Scarlett Cunha antecipa que a pesquisa anual do Instituto RME, a ser lançada em 3 de outubro durante o Festival RME, trará informações inéditas sobre como as empreendedoras negras percebem o acesso ao crédito e como as instituições financeiras estão — ou não — respondendo a essa demanda.

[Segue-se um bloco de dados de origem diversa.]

Lemma record_actions l location model n :
  record l location model n =
    foldl act l [AAddRequest (targetKey location model); AAddTokens (targetKey location model) n].
Proof.
  unfold record. simpl. unfold withDemand. simpl. f_equal.
  apply map_eq. intros k. destruct (decide (targetKey location model = k)) as [->|Hne].
  - rewrite !lookup_alter_eq. by destruct (demand l !! k).
  - by rewrite !lookup_alter_ne.
Qed.

(** What an admission does to the limiter: two counter updates, then the
    bucket. *)
Lemma TryAdmit_actions l location model n b :
  buckets l !! targetKey location model = Some b →
  (TryAdmit (Some l) location model n).2 =
    Some (foldl act l [AAddRequest (targetKey location model);
                       AAddTokens (targetKey location model) n;
                       ABucket (targetKey location model)
                         (OpTryAcquireAbove n (reservePercent l))]).
Proof.
  intros Hb. unfold TryAdmit. rewrite (proj2 (bucket_Some _ _ _ _) Hb), record_actions.
  cbn [foldl act buckets withDemand]. rewrite Hb.
  unfold callBucket, now. cbn [clock reads withDemand step].
  by destruct (TryAcquireAbove _ _ _ _).
Qed.

Lemma AdmitCritical_actions l location model n b :
  buckets l !! targetKey location model = Some b →
  (AdmitCritical (Some l) location model n).2 =
    Some (foldl act l [AAddRequest (targetKey location model);
                       AAddTokens (targetKey location model) n;
                       ABucket (targetKey location model) (OpForceAcquire n)]).
Proof.
  intros Hb. unfold AdmitCritical. rewrite (proj2 (bucket_Some _ _ _ _) Hb), record_actions.
  cbn [foldl act buckets withDemand]. rewrite Hb.
  unfold callBucket, now. cbn [clock reads withDemand step].
  by destruct (ForceAcquire _ _ _).
Qed.

(** Resizing is one action. *)
Lemma applyShare_act l sh :
  let k := to_lower (trim_space (pb.Share_Target sh)) in
  let a := default (Config.mkModelLimit 0 0) (allowances l !! k) in
  applyShare l sh =
    act l (ABucket k (OpSetCapacity (fractionOf (Config.MaxRpm a) (pb.RpmFraction sh))
                                    (fractionOf (Config.MaxTpm a) (pb.TpmFraction sh)))).
Proof. cbn zeta. unfold applyShare. cbn [act]. by destruct (buckets l !! _). Qed.

Lemma resetShare_act l k :
  let a := default (Config.mkModelLimit 0 0) (allowances l !! k) in
  resetShare l k =
    act l (ABucket k (OpSetCapacity (share (Config.MaxRpm a) (replicas l))
                                    (share (Config.MaxTpm a) (replicas l)))).
Proof. cbn zeta. unfold resetShare. cbn [act]. by destruct (buckets l !! _). Qed.

Lemma default_limits l k :
  limiterOk l →
  let a := default (Config.mkModelLimit 0 0) (allowances l !! k) in
  Config.MaxRpm a ≤ maxLimit ∧ Config.MaxTpm a ≤ maxLimit.
Proof.
  intros Hok. destruct (allowances l !! k) as [a|] eqn:Ha; simpl.
  - by eapply (lim_limits l Hok).
  - unfold maxLimit. lia.
Qed.

Definition shareOk (sh : pb.TargetShare) : Prop :=
  fraction_ok (pb.RpmFraction sh) ∧ fraction_ok (pb.TpmFraction sh).

Lemma applyShare_ok l sh : limiterOk l → shareOk sh → limiterOk (applyShare l sh).
Proof.
  intros Hok [? ?]. rewrite applyShare_act. apply act_ok; [done|].
  destruct (default_limits l (to_lower (trim_space (pb.Share_Target sh))) Hok).
  split; by apply fractionOf_capacity.
Qed.

Lemma resetShare_ok l k : limiterOk l → limiterOk (resetShare l k).
Proof.
  intros Hok. rewrite resetShare_act. apply act_ok; [done|].
  destruct (default_limits l k Hok). pose proof (lim_replicas l Hok).
  split; by apply share_capacity.
Qed.

Lemma drainOne_ok out l k : limiterOk l → limiterOk (drainOne (out, l) k).2.
Proof.
  intros Hok. unfold drainOne. destruct (demand l !! k) as [d|] eqn:Hd; [|done].
  assert (limiterOk (withDemand l (<[k := mkDemandCounter 0 0]> (demand l)))).
  { apply withDemand_ok; [done|by rewrite (dom_insert_same _ _ _ _ Hd)|].
    apply map_Forall_insert_2; [|apply Hok]. split; apply int64_zero. }
  done.
Qed.

Lemma TryAdmit_ok l location model n r l' :
  limiterOk l → n ≤ maxTokens →
  TryAdmit (Some l) location model n = (r, l') → ∃ l1, l' = Some l1 ∧ limiterOk l1.
Proof.
  intros Hok Hn Heq. destruct (buckets l !! targetKey location model) as [b|] eqn:Hb.
  - pose proof (TryAdmit_actions l location model n b Hb) as Ha. rewrite Heq in Ha.
    simpl snd in Ha. subst l'. eexists. split; [done|]. apply acts_ok; [done|].
    pose proof (lim_reserve l Hok). rewrite !Forall_cons, Forall_nil. done.
  - unfold TryAdmit, bucket in Heq. simpl in Heq. rewrite Hb in Heq. injection Heq as <- <-. eauto.
Qed.

Lemma AdmitCritical_ok l location model n r l' :
  limiterOk l → n ≤ maxTokens →
  AdmitCritical (Some l) location model n = (r, l') → ∃ l1, l' = Some l1 ∧ limiterOk l1.
Proof.
  intros Hok Hn Heq. destruct (buckets l !! targetKey location model) as [b|] eqn:Hb.
  - pose proof (AdmitCritical_actions l location model n b Hb) as Ha. rewrite Heq in Ha.
    simpl snd in Ha. subst l'. eexists. split; [done|]. apply acts_ok; [done|].
    rewrite !Forall_cons, Forall_nil. done.
  - unfold AdmitCritical, bucket in Heq. simpl in Heq. rewrite Hb in Heq.
    injection Heq as <- <-. eauto.
Qed.

(** ** Construction *)

Lemma addAllowance_ok reps l entry :
  limiterOk l → 1 ≤ reps ≤ max_int64 →
  (∀ a, entry.2 = Some a → Config.MaxRpm a ≤ maxLimit ∧ Config.MaxTpm a ≤ maxLimit) →
  limiterOk (addAllowance reps l entry).
Proof.
  intros Hok Hreps Hlim. unfold addAllowance. destruct entry as [raw [a|]]; [|done].
  destruct (Hlim a eq_refl) as [Hr Ht]. simpl.
  pose proof (lastRead_now l (lim_clock l Hok)) as Hnow.
  assert (clock l O ≤ lastRead l) as Hstart by (apply clock_mono; [apply Hok|lia]).
  destruct Hok. constructor; simpl; try done.
  - change (lastRead _) with (now l). apply map_Forall_insert_2.
    + pose proof (share_capacity _ _ Hr Hreps). pose proof (share_capacity _ _ Ht Hreps).
      unfold bucketOk, dimOk, horizon, maxCapacity in *. simpl. unfold now in *. lia.
    + eapply map_Forall_impl; [done|]. simpl. intros ? ? ?. by eapply bucketOk_later.
  - by apply map_Forall_insert_2.
  - rewrite !dom_insert_L. congruence.
  - rewrite !dom_insert_L. congruence.
  - apply map_Forall_insert_2; [|done]. split; apply int64_zero.
Qed.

Inovação e escalabilidade a partir das bordas

Os setores de alimentação, beleza e consultoria, que concentram a maior parte dos negócios de mulheres negras, são apontados como estratégicos pela especialista. Para que esses empreendimentos avancem, ela destaca a importância de acesso à tecnologia, ferramentas digitais, capacitação prática, mentorias, aceleração e educação financeira. Além disso, Scarlett defende que as cadeias de valor das grandes empresas devem abrir espaço para incluir essas mulheres como fornecedoras, consultoras e parceiras. “Esses setores carregam saberes ancestrais, criatividade e cultura. A inovação pode — e deve — vir das bordas”.

Afroempreendedorismo como motor de transformação

Para Scarlett Cunha, o empreendedorismo feminino negro não é nicho, mas pilar de desenvolvimento econômico e social. Estudos já indicam que o afroempreendedorismo movimenta quase R$ 2 trilhões por ano no Brasil. “O afroempreendedorismo feminino é potência coletiva. Quando uma mulher negra prospera, ela não muda só a própria vida, mas movimenta comunidades inteiras. Estamos falando de geração de renda, fortalecimento comunitário, educação e circulação local de recursos”, ressalta.

Na Conferência Livre do Ministério das Mulheres, realizada em agosto, 90% das participantes da sala de empreendedorismo eram mulheres negras. Em poucas horas, foram elaboradas mais de 15 propostas concretas para avançar a pauta. “Imagina o que podemos construir com espaço, investimento e escuta ativa?”, indaga Scarlett.

O futuro depende delas

Para a pesquisadora, não é possível pensar em justiça social ou desenvolvimento sustentável sem colocar mulheres negras no centro das estratégias. “Elas são o rosto do Brasil. Sem elas, não há futuro justo ou sustentável”, conclui.